*** Opening of INPUT DATA ***

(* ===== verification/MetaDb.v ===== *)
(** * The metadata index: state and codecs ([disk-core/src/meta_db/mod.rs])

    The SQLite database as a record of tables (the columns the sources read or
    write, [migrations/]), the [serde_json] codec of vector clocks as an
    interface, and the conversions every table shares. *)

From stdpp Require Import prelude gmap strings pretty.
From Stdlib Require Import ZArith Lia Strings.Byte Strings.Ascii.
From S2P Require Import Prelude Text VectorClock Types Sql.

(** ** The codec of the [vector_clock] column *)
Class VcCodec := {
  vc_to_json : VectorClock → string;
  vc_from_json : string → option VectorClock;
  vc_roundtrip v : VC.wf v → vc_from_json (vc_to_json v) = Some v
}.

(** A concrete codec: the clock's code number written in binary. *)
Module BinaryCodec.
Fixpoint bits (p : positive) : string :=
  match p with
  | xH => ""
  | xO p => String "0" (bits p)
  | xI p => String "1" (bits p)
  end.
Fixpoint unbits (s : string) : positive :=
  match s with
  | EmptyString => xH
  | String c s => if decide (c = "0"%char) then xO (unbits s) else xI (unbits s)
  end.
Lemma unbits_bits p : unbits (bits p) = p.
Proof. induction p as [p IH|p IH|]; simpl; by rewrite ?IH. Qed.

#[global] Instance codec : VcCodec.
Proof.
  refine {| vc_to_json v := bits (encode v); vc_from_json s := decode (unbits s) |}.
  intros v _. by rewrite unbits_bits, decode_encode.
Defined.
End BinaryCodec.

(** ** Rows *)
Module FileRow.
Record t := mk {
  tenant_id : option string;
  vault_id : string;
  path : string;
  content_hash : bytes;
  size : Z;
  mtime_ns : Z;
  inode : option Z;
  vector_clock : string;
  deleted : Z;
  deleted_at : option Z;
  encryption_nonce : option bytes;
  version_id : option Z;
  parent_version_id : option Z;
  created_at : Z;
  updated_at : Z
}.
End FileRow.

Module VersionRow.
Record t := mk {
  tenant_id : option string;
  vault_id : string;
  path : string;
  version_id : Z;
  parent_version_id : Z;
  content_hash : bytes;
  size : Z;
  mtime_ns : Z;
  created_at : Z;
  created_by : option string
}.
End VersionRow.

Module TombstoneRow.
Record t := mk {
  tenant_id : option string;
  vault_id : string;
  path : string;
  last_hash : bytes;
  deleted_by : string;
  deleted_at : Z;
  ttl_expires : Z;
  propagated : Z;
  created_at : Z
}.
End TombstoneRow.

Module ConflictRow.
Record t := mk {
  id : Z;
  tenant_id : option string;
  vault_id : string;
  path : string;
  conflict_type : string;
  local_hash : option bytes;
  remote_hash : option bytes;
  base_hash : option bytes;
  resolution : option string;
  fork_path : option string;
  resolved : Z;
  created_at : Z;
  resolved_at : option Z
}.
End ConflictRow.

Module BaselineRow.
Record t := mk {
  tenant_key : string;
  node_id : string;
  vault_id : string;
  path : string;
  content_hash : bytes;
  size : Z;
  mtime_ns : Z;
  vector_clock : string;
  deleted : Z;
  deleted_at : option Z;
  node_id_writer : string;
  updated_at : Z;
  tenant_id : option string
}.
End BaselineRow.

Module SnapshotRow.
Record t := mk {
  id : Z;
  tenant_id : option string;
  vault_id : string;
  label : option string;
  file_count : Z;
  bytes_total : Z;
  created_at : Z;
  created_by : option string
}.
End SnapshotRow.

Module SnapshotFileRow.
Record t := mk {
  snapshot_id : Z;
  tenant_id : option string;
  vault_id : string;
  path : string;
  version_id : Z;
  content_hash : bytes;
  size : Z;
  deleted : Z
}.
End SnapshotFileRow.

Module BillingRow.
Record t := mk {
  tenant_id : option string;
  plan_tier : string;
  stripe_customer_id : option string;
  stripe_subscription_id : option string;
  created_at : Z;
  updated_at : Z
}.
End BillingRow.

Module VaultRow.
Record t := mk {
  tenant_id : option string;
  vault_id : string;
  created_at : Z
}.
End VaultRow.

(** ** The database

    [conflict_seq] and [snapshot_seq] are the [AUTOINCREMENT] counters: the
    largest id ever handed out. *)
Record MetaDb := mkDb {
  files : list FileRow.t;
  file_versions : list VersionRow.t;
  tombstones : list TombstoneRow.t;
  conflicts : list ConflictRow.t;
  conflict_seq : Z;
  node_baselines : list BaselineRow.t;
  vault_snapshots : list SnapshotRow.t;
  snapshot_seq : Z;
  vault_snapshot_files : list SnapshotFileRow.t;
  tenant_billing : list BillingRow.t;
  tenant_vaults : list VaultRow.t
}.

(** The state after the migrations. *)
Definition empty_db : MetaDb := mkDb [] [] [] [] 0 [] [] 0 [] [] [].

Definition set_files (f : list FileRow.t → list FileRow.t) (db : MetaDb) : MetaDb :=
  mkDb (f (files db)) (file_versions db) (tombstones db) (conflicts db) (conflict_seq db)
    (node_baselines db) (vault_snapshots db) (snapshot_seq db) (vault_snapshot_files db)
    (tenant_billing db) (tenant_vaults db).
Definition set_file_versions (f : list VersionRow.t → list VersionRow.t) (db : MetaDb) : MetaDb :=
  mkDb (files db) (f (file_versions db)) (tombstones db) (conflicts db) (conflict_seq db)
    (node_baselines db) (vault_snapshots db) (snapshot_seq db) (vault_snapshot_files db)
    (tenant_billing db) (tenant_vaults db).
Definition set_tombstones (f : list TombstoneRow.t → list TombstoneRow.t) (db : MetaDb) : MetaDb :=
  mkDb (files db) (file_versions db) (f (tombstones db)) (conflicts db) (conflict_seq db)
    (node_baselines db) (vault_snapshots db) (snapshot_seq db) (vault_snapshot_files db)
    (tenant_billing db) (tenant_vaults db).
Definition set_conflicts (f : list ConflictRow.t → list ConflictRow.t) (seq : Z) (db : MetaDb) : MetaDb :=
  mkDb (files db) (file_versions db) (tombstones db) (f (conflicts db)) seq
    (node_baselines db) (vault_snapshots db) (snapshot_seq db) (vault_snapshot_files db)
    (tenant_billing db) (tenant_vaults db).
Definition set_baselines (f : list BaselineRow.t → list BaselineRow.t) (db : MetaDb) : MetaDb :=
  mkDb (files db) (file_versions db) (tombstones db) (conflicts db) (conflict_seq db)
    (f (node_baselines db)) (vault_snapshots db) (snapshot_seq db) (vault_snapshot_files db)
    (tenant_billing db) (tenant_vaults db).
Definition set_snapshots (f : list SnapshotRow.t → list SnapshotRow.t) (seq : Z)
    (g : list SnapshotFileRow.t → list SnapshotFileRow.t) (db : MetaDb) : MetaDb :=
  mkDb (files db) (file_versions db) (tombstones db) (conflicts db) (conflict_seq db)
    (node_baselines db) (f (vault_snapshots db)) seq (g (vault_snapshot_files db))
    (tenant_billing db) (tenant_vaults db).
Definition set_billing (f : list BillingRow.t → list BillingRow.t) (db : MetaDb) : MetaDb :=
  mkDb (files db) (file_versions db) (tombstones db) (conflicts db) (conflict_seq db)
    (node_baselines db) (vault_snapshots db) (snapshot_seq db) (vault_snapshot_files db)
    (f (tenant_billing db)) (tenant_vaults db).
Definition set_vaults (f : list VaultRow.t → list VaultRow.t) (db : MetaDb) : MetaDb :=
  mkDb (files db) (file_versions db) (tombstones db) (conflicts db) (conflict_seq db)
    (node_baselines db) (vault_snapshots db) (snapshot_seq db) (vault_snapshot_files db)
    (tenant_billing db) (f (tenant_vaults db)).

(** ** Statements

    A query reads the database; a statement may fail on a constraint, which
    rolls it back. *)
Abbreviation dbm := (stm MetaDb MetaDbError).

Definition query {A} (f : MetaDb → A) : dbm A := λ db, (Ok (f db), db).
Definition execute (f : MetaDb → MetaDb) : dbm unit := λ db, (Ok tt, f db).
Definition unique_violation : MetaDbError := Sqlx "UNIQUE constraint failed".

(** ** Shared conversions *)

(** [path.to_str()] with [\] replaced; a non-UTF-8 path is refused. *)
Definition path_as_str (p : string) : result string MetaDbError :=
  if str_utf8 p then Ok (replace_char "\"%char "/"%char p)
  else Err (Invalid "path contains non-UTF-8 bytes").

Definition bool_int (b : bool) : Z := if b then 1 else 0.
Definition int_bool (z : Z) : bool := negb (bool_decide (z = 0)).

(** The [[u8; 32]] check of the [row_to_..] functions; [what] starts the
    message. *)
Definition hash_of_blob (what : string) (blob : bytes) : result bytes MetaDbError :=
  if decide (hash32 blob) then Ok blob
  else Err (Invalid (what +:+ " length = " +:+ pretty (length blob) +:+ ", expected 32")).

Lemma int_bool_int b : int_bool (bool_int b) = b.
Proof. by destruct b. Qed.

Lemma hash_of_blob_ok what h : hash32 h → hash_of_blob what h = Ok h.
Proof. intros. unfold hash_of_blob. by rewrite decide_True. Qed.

*** Close of INPUT DATA ***

*ACTION ITEM:* In the records above, find every line with the word "positive" and copy it.

*OUTPUT OF THE EXERCISE:*
Fixpoint bits (p : positive) : string :=
Fixpoint unbits (s : string) : positive :=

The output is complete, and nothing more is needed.